178   Reality   2013 Oct 31, 4:49am  

control point says

Golly, I can barely spell Game Theory but wouldn't a steeper slope for the
growth of assets vs. earnings indicate falling margins?

Falling margins reflecting both competitive pressure as well as capital amortization (i.e. profit decline only in the accounting sense).

179   Dan8267   2013 Oct 31, 5:08am  

Reality says

Citing Viacom is all the more specious, as it is the underdog compared to Disney,

I think you and I have very different perspectives on Viacom and the other big media companies. Too me, this looks like an oligopoly possibly headed towards a monopoly.

And I think this oligopoly was established intentionally by corporations seeking to cut down markets not by government socialistic policy.

Government's role in establishing this oligopoly has been in abandoning anti-trust law enforcement. Prior to Reagan, corporate mergers involving major telecommunication or media companies were unheard of. The government simply didn't allow large companies in the same industry to merge. After Reagan, mergers have become so normal they are expected and demanded by share holders to make quick profits.

180   control point   2013 Oct 31, 5:20am  

Reality says

Falling margins reflecting both competitive pressure

hmm..page 3 seems to contradict this - shows falling margins up to 1895. Standard controlled 70% of refining capacity and 91% of production through 1904, after which you could argue competitive pressure.

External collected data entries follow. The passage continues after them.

Lemma save_announces_before_writing_witness :
  let w := world ∅ locked in
  exists w', YamlConfiguration.save yaml_empty settings_file w =
               (w', Done (Err (YamlConfiguration.OpenFailed EACCES))) /\
    fs w' = fs w /\
    log w' = (log w ++ [ {| level := Info; format := "Saved yaml configuration file";
                            arguments := [] |};
                         {| level := Debug; format := "Saved yaml looks like: {:?}";
                            arguments := [fmt.debug (YamlText.print yaml_empty)] |} ])%list.
Proof.
  intros w.
  apply (YamlConfiguration.save_announces_before_writing yaml_empty settings_file
           (YamlText.print yaml_empty) EACCES w); reflexivity.
Defined.

(** ** The merge *)

Lemma merge_wf_witness :
  exists w' c,
    LayeredServerConfiguration.merge env_layer_database cli_scenario yaml_lifetime
      first_run = (w', Done c) /\
    LayeredServerConfiguration.wf c.
Proof.
  destruct (LayeredServerConfiguration.merge env_layer_database cli_scenario
              yaml_lifetime first_run) as [w' [c| |]] eqn:E.
  - exists w', c. split; [done|].
    apply (LayeredServerConfiguration.merge_wf env_layer_database cli_scenario
             yaml_lifetime first_run w' c).
    + apply EnvironmentConfiguration.of_env_wf.
    + apply cli_scenario_wf.
    + intros v. cbn. intros [= <-]. by compute.
    + exact E.
  - returns E.
  - returns E.
Defined.

(** ** The key file *)

Lemma authkey_stat_failure_panics_witness :
  ServerConfiguration.authkey_of "/etc/key.pem" (world env_full stat_fault) =
  (hold "/etc/key.pem" (world env_full stat_fault), Panic Unimplemented).
Proof.
  apply (Properties.authkey_stat_failure_panics "/etc/key.pem"
           {| File.path := "/etc/key.pem"; File.pos := 0 |} EIO); reflexivity.
Defined.

Lemma authkey_of_content_witness :
  ServerConfiguration.authkey_of "/etc/key.pem" first_run =
  (first_run, Done (as_bytes key_pem)).
Proof.
  rewrite (Properties.authkey_of_content "/etc/key.pem"
             {| File.path := "/etc/key.pem"; File.pos := 0 |}
             (Z.of_nat (List.length (as_bytes key_pem))) (as_bytes key_pem) first_run)
    by reflexivity.
  reflexivity.
Defined.

(** ** Runs with the command line of the scenario *)

Section Scenario.
#[local] Existing Instance scenario_parser.

Lemma new_idempotent_witness :
  exists w' s, ServerConfiguration.new first_run = (w', Done s) /\
               ServerConfiguration.new w' = (w', Done s).
Proof.
  destruct (ServerConfiguration.new first_run) as [w' [s| |]] eqn:E.
  - exists w', s. split; [done|]. by apply (Properties.new_idempotent first_run).
  - returns E.
  - returns E.
Defined.

Lemma new_exit_is_reported_witness :
  let w' := world_of (ServerConfiguration.new broken) in
  CliConfiguration.parse_args (args broken) = Exit 1 \/
  (1 = 1 /\
   exists f, last (log w') = Some (fatal_record f) /\
     forall g, last (log w') = Some (fatal_record g) -> same_condition f g = true)%Z.
Proof.
  intros w'. apply (Properties.new_exit_is_reported broken w' 1). reflexivity.
Defined.

Lemma new_exit_line_witness :
  let w' := world_of (ServerConfiguration.new broken) in
  CliConfiguration.parse_args (args broken) = Exit 1 \/
  exists f, render <$> last (log w') =
    Some match fatal_arguments f with
         | [] => fatal_message f
         | a :: _ => fmt.before_hole (fatal_message f) ++ a
         end.
Proof.
  intros w'. apply (Properties.new_exit_line broken w' 1). reflexivity.
Defined.

(** The last line of the log of a run on a corrupt settings file. *)
Example broken_line :
  render <$> last (log (world_of (ServerConfiguration.new broken))) =
  Some "Unable to read yaml file. Reason is Syntax".
Proof. reflexivity. Qed.

Lemma new_keeps_log_wf_witness :
  log_wf (world_of (ServerConfiguration.new first_run)).
Proof. apply (Properties.new_keeps_log_wf first_run). by apply Forall_nil. Defined.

http://www.ewi-ssl.pitt.edu/econ/files/courses/110908_misc_industrialtrustsgraphs.pdf

What I'm saying is Standard's margins (refined-crude) fell while they were gaining larger and larger market share through 1895. Seems to me exactly was you'd expect from predatory pricing.

Reality says

capital amortization (i.e. profit decline only in the accounting sense).

Thats a stretch. Do you have any support for that? The chart could easily represent EBITDA as earnings.

181   Reality   2013 Oct 31, 6:34am  

Dan8267 says

I think you and I have very different perspectives on Viacom and the other
big media companies. Too me, this
looks like an oligopoly
possibly headed towards a monopoly.

Do you not realize the role of government licensing in maintaining media oligopoly? Some local media markets can indeed be described as approaching oligopoly, largely as result of licensing requirement and regulation. There is no media oligopoly emerging for online media for example, for now anyway before government gets its sticky hand on the internet.

Dan8267 says

And I think this oligopoly was established intentionally by corporations
seeking to cut down markets not by government socialistic policy.

Of course it's created by government socialistic policies to cut down market freedom. Everyone can dream about monopolistic or oligopolistic pricing power . . . only government regulations can enforce it and prevent someone else to jump in and take the customers from the monopolists and oligopolists. Even you realize only the government can stop Indian software programmers come here to take your lunch when the customers are looking for less expensive software.

Government's role in establishing this oligopoly has been in abandoning
anti-trust law enforcement.

No. The government role in establishing monopoly and oligopoly is in establishing barriers to entry.

Prior to Reagan, corporate mergers involving major
telecommunication or media companies were unheard of. The government simply
didn't allow large companies in the same industry to merge. After Reagan,
mergers have become so normal they are expected and demanded by share holders to
make quick profits.

That's ridiculous. Governments at the federal, state and local levels were instrumental in the creation of the AT&T monopoly since circa 1918, with tax on urban calls to pay AT&T to build rural network and prevent rural networks charging high rate that would attract competitors. That's how governments install monopolies: by trying to pretend "doing good" while channel wealth to cronies, counting on morons and simpletons to cheer along the way to their own financial destruction.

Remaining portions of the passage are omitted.